The input below:

Lemma trace_later sessionID key latest latest' L E :
  durable_le latest latest' -> trace_ok sessionID key latest L E -> trace_ok sessionID key latest' L E.
Proof. intros Hl [A B C D F G]. split; try done. intros e He. eapply durable_le_trans; [by apply G|done]. Qed.

(** A trace that grew past the boundary [latest]. *)
Definition extends (latest : DurableFeedPosition) (E E' : list Envelope) : Prop :=
  exists k, E' = E ++ k /\ forall e d, e ∈ k -> durable_of e = Some d -> durable_lt latest d.

Lemma extends_prefix latest E E' : extends latest E E' -> E `prefix_of` E'.
Proof. intros (k & -> & _). by apply prefix_app_r. Qed.
Lemma extends_refl latest E : extends latest E E.
Proof. exists []. split; [by rewrite app_nil_r|]. intros e d He. by apply elem_of_nil in He. Qed.
Lemma extends_trans latest latest' E1 E2 E3 :
  durable_le latest latest' -> extends latest E1 E2 -> extends latest' E2 E3 -> extends latest E1 E3.
Proof.
  intros Hl (k1 & -> & H1) (k2 & -> & H2). exists (k1 ++ k2). split; [by rewrite (assoc_L (++))|].
  intros e d [He|He]%elem_of_app Hd; [by eapply H1|]. eapply durable_le_lt; [exact Hl|by eapply H2].
Qed.
Lemma extends_snoc latest E e : (forall d, durable_of e = Some d -> durable_lt latest d) -> extends latest E (E ++ [e]).
Proof. intros Hd. exists [e]. split; [done|]. intros e' d ->%list_elem_of_singleton. apply Hd. Qed.

Lemma anchor_durable e d : durable_of e = Some d -> anchor e = d.
Proof.
  unfold durable_of, anchor. destruct (Delivery e); [|done]. destruct (is_durable_mode _); [|done]. destruct (Position e) as [p|]; [|done]. cbn.
  intros E. unfold durableAnchor. by rewrite E.
Qed.

Lemma trace_snoc sessionID key latest latest' L E e at_ payload :
  trace_ok sessionID key latest L E -> (in_range (length L) -> stamped sessionID key (length L) e) -> Marshal e = Some payload ->
  durable_le latest latest' -> durable_le latest (anchor e) -> durable_le (anchor e) latest' ->
  (forall d, durable_of e = Some d -> durable_lt latest d) ->
  trace_ok sessionID key latest' (L ++ [MkSpoolRecord (Z.of_nat (length L)) sessionEnvelopeRecordType at_ payload]) (E ++ [e]).
Proof.
  intros [A B C D F G] S M L1 L2 L3 Hd.
  assert (Hlast : forall n x, (E ++ [e]) !! n = Some x -> E !! n = Some x /\ (n < length E)%nat \/ n = length E /\ x = e).
  { intros n x Hn. apply lookup_app_Some in Hn as [Hn|[Hn Hx]]; [left; split; [done|by eapply lookup_lt_Some]|].
    apply list_lookup_singleton_Some in Hx as [? <-]. right. split; [lia|done]. }
  split.
  - intros n r Hn. apply lookup_app_Some in Hn as [Hn|[Hn Hx]].
    + destruct (A n r Hn) as (x & Hx & R). exists x. split; [by apply lookup_app_l_Some|done].
    + apply list_lookup_singleton_Some in Hx as [Hz <-]. assert (n = length E) as -> by lia. exists e. rewrite lookup_app_r, Nat.sub_diag by done. cbn. by rewrite B.
  - rewrite !length_app. cbn. lia.
  - intros n x [[Hn _]|[-> ->]]%Hlast; [by apply C|by rewrite <- B].
  - intros i j a b Hij Ha Hb. apply Hlast in Ha as [[Ha _]|[-> ->]]; apply Hlast in Hb as [[Hb Hlt]|[-> ->]]; try lia; [by apply (D i j)|].
    eapply durable_le_trans; [apply G; by eapply list_elem_of_lookup_2|done].
  - intros i j a b d Hij Ha Hb Hdb. apply Hlast in Ha as [[Ha _]|[-> ->]]; apply Hlast in Hb as [[Hb Hlt]|[-> ->]]; try lia; [by apply (F i j a b)|].
    eapply durable_le_lt; [apply G; by eapply list_elem_of_lookup_2|by apply Hd].
  - intros x Hx. apply elem_of_app in Hx as [Hx|Hx]; [eapply durable_le_trans; [by apply G|done]|]. apply list_elem_of_singleton in Hx as ->. done.
Qed.
End Trace.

End of The input.

» **About this task**
Please reproduce, exactly as they appear above, the lines from the line containing "Proof. intros (k" up to and including the line containing "intros E. unfold".

» **Answer space**
Proof. intros (k & -> & _). by apply prefix_app_r. Qed.
Lemma extends_refl latest E : extends latest E E.
Proof. exists []. split; [by rewrite app_nil_r|]. intros e d He. by apply elem_of_nil in He. Qed.
Lemma extends_trans latest latest' E1 E2 E3 :
  durable_le latest latest' -> extends latest E1 E2 -> extends latest' E2 E3 -> extends latest E1 E3.
Proof.
  intros Hl (k1 & -> & H1) (k2 & -> & H2). exists (k1 ++ k2). split; [by rewrite (assoc_L (++))|].
  intros e d [He|He]%elem_of_app Hd; [by eapply H1|]. eapply durable_le_lt; [exact Hl|by eapply H2].
Qed.
Lemma extends_snoc latest E e : (forall d, durable_of e = Some d -> durable_lt latest d) -> extends latest E (E ++ [e]).
Proof. intros Hd. exists [e]. split; [done|]. intros e' d ->%list_elem_of_singleton. apply Hd. Qed.

Lemma anchor_durable e d : durable_of e = Some d -> anchor e = d.
Proof.
  unfold durable_of, anchor. destruct (Delivery e); [|done]. destruct (is_durable_mode _); [|done]. destruct (Position e) as [p|]; [|done]. cbn.
  intros E. unfold durableAnchor. by rewrite E.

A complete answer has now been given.